= EXERCISE AIM =
Retype word for word the lines of the data below, from the first to the one bearing "(set_null : Post.t", with that one included.

[Stored data]
- - - -

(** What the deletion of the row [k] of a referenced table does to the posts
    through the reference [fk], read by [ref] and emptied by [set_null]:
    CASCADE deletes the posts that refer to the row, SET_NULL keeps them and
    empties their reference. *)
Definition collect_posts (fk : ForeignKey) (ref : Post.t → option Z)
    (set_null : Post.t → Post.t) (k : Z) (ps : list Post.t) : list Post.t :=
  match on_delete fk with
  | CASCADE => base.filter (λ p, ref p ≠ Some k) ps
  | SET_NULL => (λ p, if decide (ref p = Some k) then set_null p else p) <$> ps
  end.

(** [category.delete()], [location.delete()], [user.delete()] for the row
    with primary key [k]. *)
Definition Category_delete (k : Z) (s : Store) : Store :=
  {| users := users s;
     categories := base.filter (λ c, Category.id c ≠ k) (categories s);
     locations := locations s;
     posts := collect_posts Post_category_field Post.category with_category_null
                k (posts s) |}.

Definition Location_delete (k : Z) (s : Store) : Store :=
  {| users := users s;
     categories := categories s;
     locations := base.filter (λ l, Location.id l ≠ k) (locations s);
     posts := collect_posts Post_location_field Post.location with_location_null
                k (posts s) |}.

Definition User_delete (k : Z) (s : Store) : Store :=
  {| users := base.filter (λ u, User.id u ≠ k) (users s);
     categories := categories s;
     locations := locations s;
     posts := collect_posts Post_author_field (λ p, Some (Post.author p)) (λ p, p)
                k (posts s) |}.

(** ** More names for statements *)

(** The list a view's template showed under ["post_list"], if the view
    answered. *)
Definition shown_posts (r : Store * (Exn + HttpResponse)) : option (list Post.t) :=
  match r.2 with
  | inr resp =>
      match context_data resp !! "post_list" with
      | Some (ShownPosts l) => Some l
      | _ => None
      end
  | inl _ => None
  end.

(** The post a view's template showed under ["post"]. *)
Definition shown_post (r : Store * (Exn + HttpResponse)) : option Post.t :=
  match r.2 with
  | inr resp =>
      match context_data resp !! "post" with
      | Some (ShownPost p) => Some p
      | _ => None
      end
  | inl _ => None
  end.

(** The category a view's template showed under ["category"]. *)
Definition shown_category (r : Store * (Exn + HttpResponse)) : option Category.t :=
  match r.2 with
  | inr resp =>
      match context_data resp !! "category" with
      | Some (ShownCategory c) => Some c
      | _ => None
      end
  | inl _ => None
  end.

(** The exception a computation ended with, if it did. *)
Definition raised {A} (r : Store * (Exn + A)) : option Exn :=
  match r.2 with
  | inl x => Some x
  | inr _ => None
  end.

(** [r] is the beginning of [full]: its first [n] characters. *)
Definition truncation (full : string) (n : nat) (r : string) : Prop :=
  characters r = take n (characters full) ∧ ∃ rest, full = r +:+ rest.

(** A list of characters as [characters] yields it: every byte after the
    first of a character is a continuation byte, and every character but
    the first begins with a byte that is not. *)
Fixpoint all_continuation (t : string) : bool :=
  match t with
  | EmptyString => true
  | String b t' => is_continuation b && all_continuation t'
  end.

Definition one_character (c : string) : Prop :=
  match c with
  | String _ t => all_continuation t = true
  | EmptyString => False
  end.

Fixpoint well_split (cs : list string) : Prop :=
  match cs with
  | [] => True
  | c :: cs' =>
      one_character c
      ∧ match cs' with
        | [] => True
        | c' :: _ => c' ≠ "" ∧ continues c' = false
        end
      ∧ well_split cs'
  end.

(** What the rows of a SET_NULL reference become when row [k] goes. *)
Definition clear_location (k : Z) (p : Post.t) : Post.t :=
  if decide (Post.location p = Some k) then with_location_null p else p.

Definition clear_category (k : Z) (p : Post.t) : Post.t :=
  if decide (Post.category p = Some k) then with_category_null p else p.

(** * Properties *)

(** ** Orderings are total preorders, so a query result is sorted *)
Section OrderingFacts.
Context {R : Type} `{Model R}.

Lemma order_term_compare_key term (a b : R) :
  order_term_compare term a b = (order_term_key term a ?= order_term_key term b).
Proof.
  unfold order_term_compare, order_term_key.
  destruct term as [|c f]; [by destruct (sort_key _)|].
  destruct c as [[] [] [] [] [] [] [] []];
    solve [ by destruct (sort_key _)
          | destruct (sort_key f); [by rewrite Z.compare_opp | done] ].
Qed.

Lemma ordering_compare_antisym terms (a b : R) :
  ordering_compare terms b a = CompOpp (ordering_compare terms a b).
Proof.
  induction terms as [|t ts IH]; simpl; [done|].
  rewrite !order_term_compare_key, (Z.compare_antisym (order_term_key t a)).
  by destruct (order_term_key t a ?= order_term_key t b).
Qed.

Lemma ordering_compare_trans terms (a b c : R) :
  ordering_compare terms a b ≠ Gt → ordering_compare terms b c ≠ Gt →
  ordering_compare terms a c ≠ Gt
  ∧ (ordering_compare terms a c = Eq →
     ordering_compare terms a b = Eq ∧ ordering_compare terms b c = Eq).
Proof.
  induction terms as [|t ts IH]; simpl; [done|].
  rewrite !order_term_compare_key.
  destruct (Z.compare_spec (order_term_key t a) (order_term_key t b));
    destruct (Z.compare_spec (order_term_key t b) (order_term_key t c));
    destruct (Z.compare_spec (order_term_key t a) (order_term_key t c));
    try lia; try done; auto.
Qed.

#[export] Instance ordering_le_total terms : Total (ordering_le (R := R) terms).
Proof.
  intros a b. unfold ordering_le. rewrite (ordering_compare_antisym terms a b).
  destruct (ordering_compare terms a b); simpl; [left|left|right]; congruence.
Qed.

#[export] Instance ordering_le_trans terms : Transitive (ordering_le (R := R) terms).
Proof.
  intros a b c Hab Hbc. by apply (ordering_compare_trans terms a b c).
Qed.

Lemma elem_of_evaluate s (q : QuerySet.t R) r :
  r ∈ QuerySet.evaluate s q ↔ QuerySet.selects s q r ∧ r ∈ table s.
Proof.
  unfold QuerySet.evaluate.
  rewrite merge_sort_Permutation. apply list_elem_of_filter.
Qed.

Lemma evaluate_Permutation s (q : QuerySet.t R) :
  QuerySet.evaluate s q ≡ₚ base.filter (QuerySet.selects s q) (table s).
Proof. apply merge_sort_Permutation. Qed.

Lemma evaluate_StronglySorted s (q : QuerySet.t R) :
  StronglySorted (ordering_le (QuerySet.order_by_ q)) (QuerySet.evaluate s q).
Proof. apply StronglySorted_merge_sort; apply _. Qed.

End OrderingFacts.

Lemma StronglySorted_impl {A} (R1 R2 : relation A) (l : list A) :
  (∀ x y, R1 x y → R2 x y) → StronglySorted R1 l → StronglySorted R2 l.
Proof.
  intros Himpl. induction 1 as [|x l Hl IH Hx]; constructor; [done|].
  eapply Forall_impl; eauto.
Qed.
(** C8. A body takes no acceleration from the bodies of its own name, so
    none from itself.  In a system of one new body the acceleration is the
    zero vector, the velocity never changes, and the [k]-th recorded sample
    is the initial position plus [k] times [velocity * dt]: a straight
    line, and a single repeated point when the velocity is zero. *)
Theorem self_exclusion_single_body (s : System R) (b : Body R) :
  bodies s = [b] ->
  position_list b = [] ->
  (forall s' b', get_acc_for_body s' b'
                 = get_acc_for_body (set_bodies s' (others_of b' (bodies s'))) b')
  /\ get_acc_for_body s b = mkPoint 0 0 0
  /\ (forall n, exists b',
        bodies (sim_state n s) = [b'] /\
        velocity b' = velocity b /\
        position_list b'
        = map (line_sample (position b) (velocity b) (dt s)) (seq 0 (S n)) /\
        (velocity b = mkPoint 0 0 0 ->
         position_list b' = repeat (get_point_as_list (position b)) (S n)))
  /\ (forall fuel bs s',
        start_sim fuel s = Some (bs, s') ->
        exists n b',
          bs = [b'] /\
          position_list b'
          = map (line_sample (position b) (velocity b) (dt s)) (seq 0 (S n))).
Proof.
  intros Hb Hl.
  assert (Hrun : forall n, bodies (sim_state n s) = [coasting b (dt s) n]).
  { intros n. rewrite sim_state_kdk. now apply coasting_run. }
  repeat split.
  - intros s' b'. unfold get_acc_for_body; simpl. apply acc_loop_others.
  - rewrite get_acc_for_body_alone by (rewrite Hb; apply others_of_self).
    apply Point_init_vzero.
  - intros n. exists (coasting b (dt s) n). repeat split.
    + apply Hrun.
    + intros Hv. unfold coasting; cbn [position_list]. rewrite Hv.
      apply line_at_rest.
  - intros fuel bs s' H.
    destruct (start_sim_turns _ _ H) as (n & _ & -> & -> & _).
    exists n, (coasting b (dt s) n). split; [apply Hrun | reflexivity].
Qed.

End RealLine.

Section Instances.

- - - -

= ANSWER SECTION =
(** What the deletion of the row [k] of a referenced table does to the posts
    through the reference [fk], read by [ref] and emptied by [set_null]:
    CASCADE deletes the posts that refer to the row, SET_NULL keeps them and
    empties their reference. *)
Definition collect_posts (fk : ForeignKey) (ref : Post.t → option Z)
    (set_null : Post.t → Post.t) (k : Z) (ps : list Post.t) : list Post.t :=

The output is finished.